Authored by mstorsjo on Mar 24 2021, 12:48 AM.

Details

Summary

This safeguards against cases if some of the env vars contain chars
that are problematic for shells.

Diff Detail

Event Timeline

mstorsjo created this revision.Mar 24 2021, 12:48 AM
mstorsjo requested review of this revision.Mar 24 2021, 12:48 AM
Herald added a project: Restricted Project. · View Herald TranscriptMar 24 2021, 12:48 AM
Herald added a reviewer: Restricted Project. · View Herald Transcript
curdeius accepted this revision as: curdeius.Mar 24 2021, 1:59 AM
curdeius added a subscriber: curdeius.

LGTM.

Quuxplusone added inline comments.
libcxx/utils/ssh.py
111

pipes.quote is gone and/or undocumented in Python 3; the Internet tells me to use shlex.quote instead.

I'm skeptical of "shell escaping" cleanups because it's essentially impossible to do right, and so any given commit is likely to make matters more complicated without making them any more correct.

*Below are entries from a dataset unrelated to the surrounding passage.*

Lemma batch_selected (l : list EvictionCandidate) offset k :
  let start := Nat.min offset (length l) in
  take (Nat.min (start + k) (length l) - start) (drop start l) = take k (drop offset l).
Proof.
  cbn zeta. rewrite drop_min. destruct (decide (length (drop offset l) <= k)%nat) as [Hle|Hgt].
  - rewrite !take_ge; [done|done|]. rewrite length_drop in *. lia.
  - f_equal. rewrite length_drop in Hgt. lia.
Qed.

(** Candidates that were busy, and those not tried, stay current; nothing is
    reported as refreshed. *)
Lemma try_evict_current lock sel rest m s r :
  current (sel ++ rest) m -> sys_try_evict_candidates_detailed lock sel (m_system m) = (s, r) ->
  current (busy r ++ rest) (set_system s m) /\ refreshed r = [] /\
  (removed r + size (Metadata.entries (sys_metadata s)) = size (meta_of m))%nat /\ sys_journal s = sys_journal (m_system m).
Proof.
  intros [Hnd Hc]. unfold sys_try_evict_candidates_detailed, try_evict_candidates_detailed.
  destruct (fold_left _ _ _) as [m0 r0] eqn:Hf. intros [= <- <-]. simpl.
  pose proof (evict_fold_count _ _ _ _ _ _ Hf) as [Hs Hb]. simpl in Hb.
  rewrite fmap_app, NoDup_app in Hnd. destruct Hnd as (Hn1 & Hdisj & Hn2).
  split_and!; [|apply (evict_fold_refreshed _ _ _ _ _ _ Hf Hn1); set_solver|simpl in Hs; lia|done].
  rewrite Hb. split.
  - rewrite fmap_app, NoDup_app. split_and!; [| |done].
    + eapply sublist_NoDup; [exact Hn1|]. apply fmap_sublist, sublist_filter.
    + intros p (c & -> & [_ Hin]%list_elem_of_filter)%list_elem_of_fmap. apply Hdisj, list_elem_of_fmap. eauto.
  - intros [p t] Hin. simpl.
    assert (mkCandidate p t ∈ candidates_of (meta_of m)) as (e & He & Ht)%candidates_of_elem.
    { apply Hc. apply elem_of_app in Hin as [[_ ?]%list_elem_of_filter|?]; apply elem_of_app; auto. }
    apply candidates_of_elem. exists e. split; [|done].
    destruct (evict_fold_lookup _ _ _ _ _ _ Hf p) as [->|(_ & Hl & e' & _ & Hin')]; [done|exfalso].
    apply elem_of_app in Hin as [[Hlock _]%list_elem_of_filter|Hr]; [simpl in Hlock; congruence|].
    apply (Hdisj p); apply list_elem_of_fmap; by eexists (mkCandidate p _).
Qed.

(** What the loop of the sweep keeps while it is gentle. *)
Definition sweep_inv (plan : MemoryEvictionPlan) (st : Sweep) (m : MemState) : Prop :=
  current (busy_candidates st ++ drop (candidate_offset st) (metadata_candidates plan)) m /\ s_protected st = ∅.
(* ===== verification/Fingerprint.v ===== *)
(** * Fingerprint caches ([zccache-fingerprint/src/])

    "Has this set of files changed since the last successful run?", answered from
    a cache file: [persist.rs] (the two formats, the pending snapshot and its
    promotion), [two_layer.rs] (per file, stat first and hash second) and
    [hash_cache.rs] (one digest of everything), with the crash points of a
    promotion and any interleaving of check/mark cycles on one cache file.

    JSON is a parameter ([serde_json]): a type of documents with a codec per
    format.  Reads and writes of the cache file happen under its lock and
    succeed; the source files do not change while one check reads them. *)

From stdpp Require Import list strings gmap.
From Stdlib Require Import Lia Bool.
From S2P Require Import Prelude Path RustStr Hash Metadata.

#[local] Open Scope Z_scope.

(** ** Decisions ([decision.rs]) *)

Inductive RunReason := NoCacheFile | CacheCorrupt | PreviousFailure | ContentChanged.
Inductive CacheDecision := Skip | Run (reason : RunReason).

Definition should_skip (d : CacheDecision) : bool := match d with Skip => true | Run _ => false end.
Definition should_run (d : CacheDecision) : bool := match d with Skip => false | Run _ => true end.

Inductive FingerprintError := FpIo | FpJson | FpScan | NoPendingData.

(** ** The two formats ([persist.rs]) *)

Record ScannedFile := mkScanned { absolute : NormalizedPath; relative : bytes }.

Definition CACHE_VERSION : Z := 1.

Record FpFileEntry := mkEntry { mtime_ns : Z; e_size : Z; e_hash : bytes }.
#[global] Instance FileEntry_eq_dec : EqDecision FpFileEntry.
Proof. solve_decision. Defined.

Record TwoLayerData := mkTwoLayer {
  tl_version : Z; tl_status : bytes; tl_timestamp_ns : Z; tl_files : gmap bytes FpFileEntry; tl_max_source_mtime_ns : Z }.
#[global] Instance TwoLayerData_eq_dec : EqDecision TwoLayerData.
Proof. solve_decision. Defined.

Record HashCacheData := mkHashData {
  hc_version : Z; hc_hash : bytes; hc_status : bytes; hc_timestamp_ns : Z; hc_file_count : nat; hc_max_source_mtime_ns : Z }.
#[global] Instance HashCacheData_eq_dec : EqDecision HashCacheData.
Proof. solve_decision. Defined.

I'd like the commit message to contain a concrete example of something that didn't work before, that does work now.
(I'm guessing this has to do with a PATH containing names-with-spaces; but I want the commit message to tell me explicitly.)

mstorsjo added inline comments.Mar 24 2021, 12:29 PM
libcxx/utils/ssh.py
111

Yes, but the shebang only specifies python, so depending on distribution, this still can be executed by python2, deprecated or not - and shlex.quote is python3 only. Don't remember what the overall progress of python 2->3 transition/forcing scripts to python3 in llvm, but I didn't want to get sidetracked with that right now.

I can clarify the message regarding what chars are quoted/escaped. Spaces is an obvious one, but the one I tripped on actually is semicolons. (The semicolons aren't right on their own either - they come from trying to set a windows PATH while crosstesting from linux via ssh. No path from the build host make sense on the remote system anyway, regardless of how they're separated, but the cross testing setup works well for statically linked setups anyway.) Tl;dr, unneeded env vars can contain semicolons, this makes sure ssh.py doesn't trip up on them, even if they aren't entirely correct.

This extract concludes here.